(** A reader that knows the document of one store only. *)
Definition sampleJson (sf : storeFile) : BackupJson :=
  Build_BackupJson (fun _ => "{}") (fun _ => "{}") (fun _ => Some (mkEnvelope BackupFormatStore 1 5)) (fun _ => Some (exported 5 sf)) (fun _ => None).

Lemma offsite_backup_restores_witness :
  let w1 := mkWorld (Some (Plain backedUpStore)) None None None [] None in
  let w2 := mkWorld None (Some (mkKeyFile 0 key32)) None None [] None in
  let blob := match pd_upload (@PushOffsiteBackup toyCrypto (sampleJson backedUpStore) sampleOffsiteEnv sampleTarget w1) with Some (_, b) => b | None => "" end in
  exists w3, @handleImportBackup toyCrypto (sampleJson backedUpStore) true 9 blob "secret" false w2 = Some (StoreImported, w3) /\
    readStore w3 = inr (bump backedUpStore).
Proof.
  intros w1 w2 blob.
  destruct (@offsite_backup_restores toyCrypto (sampleJson backedUpStore) sampleOffsiteEnv sampleTarget w1 backedUpStore
    "/srv/backups/angry-box-20260101-000000.abbkp" blob true 9 false w2) as [_ H].
  - reflexivity.
  - vm_compute. reflexivity.
  - by intros salt [= <-].
  - by intros nonce [= <-].
  - reflexivity.
  - by split.
  - destruct H as (w3 & H1 & H2 & _); [reflexivity|by split|by eexists|vm_compute; discriminate|]. exists w3. by split.
Defined.

Definition restoredNode (id addr : string) : ChainNode := zeroChainNode <| ChainNode_ID := id |> <| ChainNode_Addr := addr |>.
Definition sampleNodeBackup : NodeBackup :=
  mkNodeBackup (mkEnvelope BackupFormatNode 1 5) (restoredNode "n1" "192.0.2.7:22") (Some zeroNodeInfo)
    [mkMembership "c1" (restoredNode "n1" "192.0.2.7:22"); mkMembership "gone" (restoredNode "n1" "192.0.2.7:22")].
Definition nodeStore : storeFile :=
  newStoreFile <| sf_Hosts := [mkHost "n1" "192.0.2.1:22" "root" "key"] |>
    <| sf_Chains := [zeroChain <| Chain_Name := "c1" |> <| Chain_Nodes := [restoredNode "e" "192.0.2.2:22"] |>] |>.


Definition sampleListing : string :=
  unlines ["/srv/backups/angry-box-20260103-000000.abbkp"; "/srv/backups/notes.txt"; "/srv/backups/angry-box-20260101-000000.abbkp";
           "/srv/backups/angry-box-20260102-000000.abbkp"].

Lemma rotation_keeps_newest_witness :
  let cfg := sampleTarget <| OffsiteBackupConfig_Retention := 2 |> in
  let new := "/srv/backups/angry-box-20260103-000000.abbkp" in
  exists removed rest, rotateOffsiteBlobs (fun _ => Some sampleListing) cfg = (true, lsCommand cfg :: map rmCommand removed) /\
    removed ++ rest ≡ₚ blobPaths sampleListing /\ length rest = 2%nat /\ new ∈ rest.
Proof.
  intros cfg new.
  destruct (rotation_keeps_newest (fun _ => Some sampleListing) cfg sampleListing new eq_refl) as (removed & rest & H1 & H2 & H3 & _ & _ & H6).
  - apply (bool_decide_unpack _). vm_compute. exact I.
  - apply (bool_decide_unpack _). vm_compute. exact I.
  - intros p Hp. assert (blobPaths sampleListing = [new; "/srv/backups/angry-box-20260101-000000.abbkp"; "/srv/backups/angry-box-20260102-000000.abbkp"]) as E by (vm_compute; reflexivity).
    rewrite E in Hp. repeat (apply elem_of_cons in Hp as [->|Hp]; [reflexivity|]). by apply not_elem_of_nil in Hp.
  - exists removed, rest. split; [exact H1|]. split; [exact H2|]. split; [|exact H6]. rewrite H3. vm_compute. reflexivity.
Defined.

(** ** Divergences *)

(** The restore command reports success for a refused import. *)
Lemma refused_restore_reported :
  let w := mkWorld (Some (Plain nodeStore)) None None None [] None in
  let bj := Build_BackupJson (fun _ => "") (fun _ => "") (fun _ => Some (mkEnvelope BackupFormatNode 1 5)) (fun _ => None) (fun _ => Some sampleNodeBackup) in
  @restoreCmd bj true 9 "{}" false w = Some (0, "node restored", w).
Proof. vm_compute. reflexivity. Qed.

(** A push saves the configuration it started with: what the operator changed
    while it ran is undone. *)
Lemma push_undoes_edit :
  let edited := sampleTarget <| OffsiteBackupConfig_Enabled := false |> <| OffsiteBackupConfig_Passphrase := "new" |> in
  let w := mkWorld (Some (Plain (backedUpStore <| sf_Settings := Some (zeroPanelSettings <| PanelSettings_OffsiteBackup := Some edited |>) |>))) None None None [] None in
  storedConfig (stampBackup 5 sampleTarget w) = Some (sampleTarget <| OffsiteBackupConfig_LastBackupAt := 5 |>).
Proof. vm_compute. reflexivity. Qed.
^^^^^^^^
Above are the records. Copy every line in them holding "string".

Definition restoredNode (id addr : string) : ChainNode := zeroChainNode <| ChainNode_ID := id |> <| ChainNode_Addr := addr |>.
Definition sampleListing : string :=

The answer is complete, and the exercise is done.